Oracle Makes Red Hat Kernel Changes Available As Broken-Out Patches
Artefacto writes "The Ksplice team has made available a git repository with the changes Red Hat made to the kernel broken down. They are calling this project RedPatch. This comes in response to a policy change Red Hat had implemented in early 2011, with the goal of undercutting Oracle and other vendors' strategy of poaching Red Hat's customers. The Ksplice team says they've been working on these individual patches since then. They claim to be now making it public because they 'feel everyone in the Linux community can benefit from the work.' 'For Ksplice, we build individual updates for each change and rely on source patches that are broken-out, not a giant tarball. Otherwise, we wouldn't be able to take the right patches to create individual updates for each fix, and to skip over the noise — like a change that speeds up bootup — which is unnecessary for an already-running system.'"
Yes, and I'm sure Oracle-owned K-Splice has NO alterior motive for doing this, esp considering the RH change was purportedly made in response to oracles so-called 'unbreakable linux' (Aka oracles for-$ RHEL builds)

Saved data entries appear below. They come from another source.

(* ===== verification/ConnPool.v ===== *)
(** * The pool of backend connections

    Models [rv-backend/src/connection.rs]: idle streams by remote address, pruned
    by age, with a bound on their number.  A stream is its identity; the clock
    counts nanoseconds.  [get] has two atomic parts, the work under the entry's
    lock and the removal of an emptied entry after the lock is released.

    The specification sees the pool as the multiset of its connections. *)

From S2P Require Import Prelude Backend.
From stdpp Require Import sorting.
Local Open Scope Z_scope.

Record PooledConnection : Set := mkPooled {
  pc_stream : nat;
  pc_addr : SocketAddr;
  pc_created : Z;
  pc_last_used : Z;
}.

Abbreviation queues := (gmap SocketAddr (list PooledConnection)).

(** [DashMap::iter]: every entry once, in some order. *)
Class DashIter := {
  dash_iter : queues → list (SocketAddr * list PooledConnection);
  dash_iter_perm m : dash_iter m ≡ₚ map_to_list m;
}.

Record ConnectionPool : Type := mkPool {
  cp_max_connections : Z;
  cp_idle_timeout : Z;
  cp_connections : queues;
  cp_total : Z;
}.

Definition ConnectionPool_new (max_connections idle_timeout : Z) : ConnectionPool :=
  mkPool max_connections idle_timeout ∅ 0.

Definition with_queues (qs : queues) (total : Z) (p : ConnectionPool) : ConnectionPool :=
  mkPool (cp_max_connections p) (cp_idle_timeout p) qs (u64_wrap total).

(** [now.duration_since(last_used) >= idle_timeout]; the difference saturates. *)
Definition pc_expired (now idle : Z) (pc : PooledConnection) : bool :=
  idle <=? saturating_sub now (pc_last_used pc).

(** The loop that prunes the front of a queue. *)
Fixpoint prune_front (now idle : Z) (queue : list PooledConnection) : Z * list PooledConnection :=
  match queue with
  | front :: queue' =>
      if pc_expired now idle front then
        let '(n, q) := prune_front now idle queue' in (n + 1, q)
      else (0, queue)
  | [] => (0, [])
  end.

(** The part of [get] under the entry's lock: the stream found, the pool, and
    whether the entry is to be removed once the lock is released. *)
Definition get_locked (addr : SocketAddr) (now : Z) (p : ConnectionPool) : option nat * ConnectionPool * bool :=
  match cp_connections p !! addr with
  | None => (None, p, false)
  | Some queue =>
      let '(expired_count, queue) := prune_front now (cp_idle_timeout p) queue in
      let total := cp_total p - expired_count in
      match last queue with
      | Some pc =>
          let queue := take (length queue - 1) queue in
          (Some (pc_stream pc),
           with_queues (<[addr := queue]> (cp_connections p)) (total - 1) p,
           bool_decide (queue = []))
      | None => (None, with_queues (<[addr := queue]> (cp_connections p)) total p, true)
      end
  end.

Definition get_remove (addr : SocketAddr) (p : ConnectionPool) : ConnectionPool :=
  mkPool (cp_max_connections p) (cp_idle_timeout p) (delete addr (cp_connections p)) (cp_total p).

Definition ConnectionPool_get (addr : SocketAddr) (now : Z) (p : ConnectionPool) : option nat * ConnectionPool :=
  let '(s, p, emptied) := get_locked addr now p in
  (s, if emptied then get_remove addr p else p).

Section pool.
Context {iter : DashIter}.

(** The entry whose front is the oldest, the first of them in iteration order. *)
Definition oldest_step (best : option (SocketAddr * Z)) (e : SocketAddr * list PooledConnection)
    : option (SocketAddr * Z) :=
  match e.2 with
  | [] => best
  | front :: _ =>
      let dominated := match best with None => true | Some (_, t) => pc_last_used front <? t end in
      if dominated then Some (e.1, pc_last_used front) else best
  end.
(** The bytes of the response, headers as sent. *)
Lemma write_response_shape response body :
  write_response response body
  = HttpMessage_status_line response ++ x0d :: x0a :: concat (header_line <$> sent_headers response body)
    ++ x0d :: x0a :: default [] body.
Proof.
  unfold write_response, sent_headers. rewrite fmap_app, concat_app. cbn [app]. do 3 f_equal.
  rewrite <- app_assoc. f_equal. destruct body as [b|]; [|done]. case_if; [|done].
  cbn [fmap list_fmap concat]. unfold header_line. cbn [h_name h_value Header_new]. rewrite app_nil_r. done.
Qed.

(** The length the client reads is the one the server meant. *)
Lemma received_length response body :
  framed response body → len (default [] body) ≤ i64_max → HttpMessage_response_has_body response = true →
  ∃ cl, HttpMessage_get_header (received response body) (str "Content-Length") = Some cl
    ∧ content_length cl = len (default [] body).
Proof.
  unfold framed. intros Hf Hlen Hb. rewrite Hb in Hf. unfold HttpMessage_get_header, received. cbn [msg_with_headers msg_headers].
  unfold sent_headers. rewrite HeaderMap_get_app.
  unfold HttpMessage_get_header in Hf at 1.
  assert (E0 : HeaderMap_get (mkHeaderMap (headers (msg_headers response))) (str "Content-Length")
               = HeaderMap_get (msg_headers response) (str "Content-Length")) by by destruct (msg_headers response).
  rewrite E0. destruct (HeaderMap_get (msg_headers response) (str "Content-Length")) as [cl|] eqn:E.
  - exists cl. split; [done|]. unfold content_length. by rewrite Hf.
  - destruct Hf as [Hte [b ->]]. exists (show_u64 (len b)). 
    rewrite (bool_decide_true (HttpMessage_get_header response (str "Content-Length") = None)) by exact E.
    rewrite bool_decide_true by exact Hte. split; [done|]. unfold content_length. rewrite parse_show_u64; [done|]. unfold len, i64_max, u64_max in *. simpl in Hlen. lia.
Qed.

(** A message with the headers [hs], and how the client sees it. *)
Definition message_bytes (response : HttpMessage) (hs : list Header) (body : option bytes) : bytes :=
  HttpMessage_status_line response ++ x0d :: x0a :: concat (header_line <$> hs) ++ x0d :: x0a :: default [] body.

Definition received_with (response : HttpMessage) (hs : list Header) : HttpMessage :=
  msg_with_headers
    (set_reason (msg_reason response) (HttpMessage_new_response (msg_status response) (msg_protocol response)))
    (mkHeaderMap hs).

(** What a message needs apart from its headers' framing. *)
Definition message_ok (response : HttpMessage) (hs : list Header) (body : option bytes) : Prop :=
  Forall header_ok hs ∧ NoDup (lower_name <$> hs)
  ∧ 0 ≤ status_code (msg_status response) ≤ u16_max
  ∧ trimmed (msg_reason response) ∧ (x0a ∉ msg_reason response) ∧ utf8_valid (msg_reason response) = true
  ∧ len (default [] body) ≤ i64_max.

(** The headers announce the length of the body, or there can be none. *)
Definition length_announced (response : HttpMessage) (hs : list Header) (body : option bytes) : Prop :=
  if HttpMessage_response_has_body response then
    ∃ cl, HeaderMap_get (mkHeaderMap hs) (str "Content-Length") = Some cl ∧ content_length cl = len (default [] body)
  else default [] body = [].

Lemma body_read fuel response hs body rest :
  length_announced response hs body → len (default [] body) ≤ i64_max →
  read_response_body fuel (received_with response hs) (default [] body ++ rest)
  = Some (Done (non_empty (default [] body), true) rest).
Proof.
  unfold length_announced. intros Hf Hlen. unfold read_response_body.
  change (HttpMessage_response_has_body (received_with response hs)) with (HttpMessage_response_has_body response).
  change (HttpMessage_get_header (received_with response hs) (str "Content-Length"))
    with (HeaderMap_get (mkHeaderMap hs) (str "Content-Length")).
  destruct (HttpMessage_response_has_body response) eqn:Hb; [|by rewrite Hf].
  destruct Hf as (cl & -> & ->). destruct (default [] body) as [|x d] eqn:Ed; [done|].
  assert ((0 <? len (x :: d)) = true) as -> by (apply Z.ltb_lt, len_pos; done).
  unfold io_bind, zeroed. assert ((len (x :: d) <=? i64_max) = true) as -> by by apply Z.leb_le.
  unfold io_ret at 1. by rewrite read_exact_app.
Qed.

Red Hat wouldn't need to start obfuscating their patches in the first place. You'd think with all the billions of dollars Oracle and its consultants mooches off of companies that they would at least be able to develop their own Linux distribution instead of relying on something else.
FYI: CentOS exists. You'd think with all of Red-Hat's money they would at least be able to give back the patches to their downstream in a usable separated form, considering that's how they got them from upstream sources. I'm against any form of making it harder for your users to support themselves, even if your business is the support business. I just vote with my feet and wallet, and stopped using and recommending them.
By your logic, one could make the statement: "You'd think with all the free software Red-Hat and their consultants mooches off of Linux and other upstream FLOSS projects they would at least be able to develop their own Kernels and Compilers instead of relying on the existing work of others."
Don't like Oracle much either, but I take open sourced work wherever available.
Considering Oracle made $37 billion in revenue and $10 billion net income last fiscal year, I doubt the costs are all that much to them.